Humira (adalimumab) is a tumor necrosis factor (TNF) inhibitor approved by the FDA to treat several autoimmune inflammatory conditions, including Crohn’s disease and ulcerative colitis. To date, ten adalimumab biosimilars have been approved in the U.S.

Biosimilars are considered very similar to their corresponding reference biologics, with similar associated risks and treatment benefits. According to a study published ahead of print in the September 2024 issue of the Journal of Managed Care and Specialty Pharmacy, increased competition brought about by the emergence of biosimilars in the market has resulted in a compound annual growth rate (CAGR) decrease of 5% to 20% in biosimilar and reference product pricing. It is estimated that biosimilars have saved payers, and in the end patients, more than $100 billion over five years.

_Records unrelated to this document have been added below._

(** A context vector of weights that are not negative and sum to one lies,
    component by component, between the bounds of the attention states. *)
Lemma context_row_bounds (attn_size : nat) (lo hi : R) (a_b : vec)
    (hidden_b : list vec) :
  length a_b = length hidden_b -> sum_R a_b = 1 ->
  Forall (fun a => 0 < a) a_b ->
  Forall (fun h => length h = attn_size /\ Forall (fun x => lo <= x <= hi) h) hidden_b ->
  length (context_row attn_size a_b hidden_b) = attn_size
  /\ Forall (fun x => lo <= x <= hi) (context_row attn_size a_b hidden_b).
Proof.
  intros Hlen Hsum Hpos Hhid; unfold context_row.
  assert (Hshape : Forall (fun ah : R * vec => length (snd ah) = attn_size)
                          (combine a_b hidden_b)).
  { apply Forall_forall; intros [a h] Hin; simpl.
    apply in_combine_r in Hin. rewrite Forall_forall in Hhid.
    apply (Hhid h Hin). }
  destruct (context_row_entries Hshape) as [Hl Hn].
  split; [exact Hl|].
  apply Forall_forall; intros x Hx.
  destruct (In_nth _ _ 0 Hx) as (k & Hk & <-).
  rewrite Hl in Hk. rewrite (Hn k Hk).
  assert (Hb : Forall (fun ah : R * vec =>
                         0 <= fst ah /\ lo <= nth k (snd ah) 0 <= hi)
                      (combine a_b hidden_b)).
  { apply Forall_forall; intros [a h] Hin; simpl.
    pose proof (in_combine_l _ _ _ _ Hin) as Ha.
    pose proof (in_combine_r _ _ _ _ Hin) as Hh.
    rewrite Forall_forall in Hpos, Hhid.
    destruct (Hhid h Hh) as [Hhl Hhb].
    split; [left; apply Hpos, Ha|].
    rewrite Forall_forall in Hhb; apply Hhb, nth_In; lia. }
  pose proof (@weighted_average_bounds lo hi k _ Hb) as Hw.
  rewrite (map_fst_combine _ _ Hlen), Hsum in Hw. lra.
Qed.

(** X17: every context vector that [attention] returns is a weighted average
    of the attention states of its batch element: it has [attn_size]
    components and each lies between any bounds [lo] and [hi] that hold for
    the attention states, given as many weights as source positions, at
    least one. *)
Theorem attention_context_is_an_average (hidden : list (list vec))
    (hidden_features : list (list (list vec))) (v : list vec)
    (linear : nat -> matrix -> matrix) (src_mask : option matrix)
    (num_heads attn_size : nat) (q : query) (lo hi : R) :
  (forall i, (i < num_heads)%nat ->
     Forall2 (fun a_b hidden_b => length a_b = length hidden_b /\ a_b <> [])
             (attention_mask hidden_features v linear src_mask i q) hidden) ->
  Forall (Forall (fun h => length h = attn_size
                           /\ Forall (fun x => lo <= x <= hi) h)) hidden ->
  Forall (Forall (fun d => length d = attn_size
                           /\ Forall (fun x => lo <= x <= hi) d))
         (attention hidden hidden_features v linear src_mask num_heads attn_size q).
Proof.
  intros Hshape Hhid; unfold attention.
  apply Forall_forall; intros ds Hds.
  apply in_map_iff in Hds; destruct Hds as (i & <- & Hi).
  apply in_seq in Hi.
  specialize (Hshape i (proj2 Hi)).
  pose proof (attention_mask_normalized_positive hidden_features v linear src_mask i q)
    as Hnorm.
  unfold weighted.
  revert Hnorm Hhid.
  induction Hshape as [|a_b hidden_b a hid [Hlen Hne] _ IH]; intros Hnorm Hhid;
    simpl; constructor.
  - inversion Hnorm as [|? ? [Hsum Hpos] _]; inversion Hhid as [|? ? Hh _]; subst.
    apply (@context_row_bounds attn_size lo hi a_b hidden_b Hlen (Hsum Hne) Hpos Hh).
  - inversion Hnorm; inversion Hhid; subst; apply IH; assumption.
Qed.

Lemma attention_context_is_an_average_witness :
  Forall (Forall (fun d => length d = 1%nat /\ Forall (fun x => 3 <= x <= 5) d))
         (attention Samples.hidden Samples.hidden_features Samples.attn_v
            Samples.attn_linear Samples.src_mask 1 1 Samples.attn_query).
Proof.
  apply (@attention_context_is_an_average Samples.hidden Samples.hidden_features
           Samples.attn_v Samples.attn_linear Samples.src_mask 1 1
           Samples.attn_query 3 5).
  - intros i Hi; assert (i = 0%nat) by lia; subst i.
    rewrite masked_position_gets_weight.
    repeat constructor; discriminate.
  - repeat constructor; lra.
Defined.

End ContextFacts.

Still, some studies have raised concerns that switching to biosimilars may increase health care resource utilization and costs by increasing the need for patient education on biosimilars and additional follow-up appointments.

To explore the potential financial impact of switching to biosimilar adalimumab, the study authors, led by Stephen Chaplin, B.Sc., from Cencora (formerly known as AmerisourceBergen), developed a 3-year budget impact model of a hypothetical U.S. commercial insurance plan of one million members. They evaluated the costs associated with several scenarios of adalimumab biosimilar use in patients with any of seven autoimmune disorders, including Crohn’s disease and ulcerative colitis.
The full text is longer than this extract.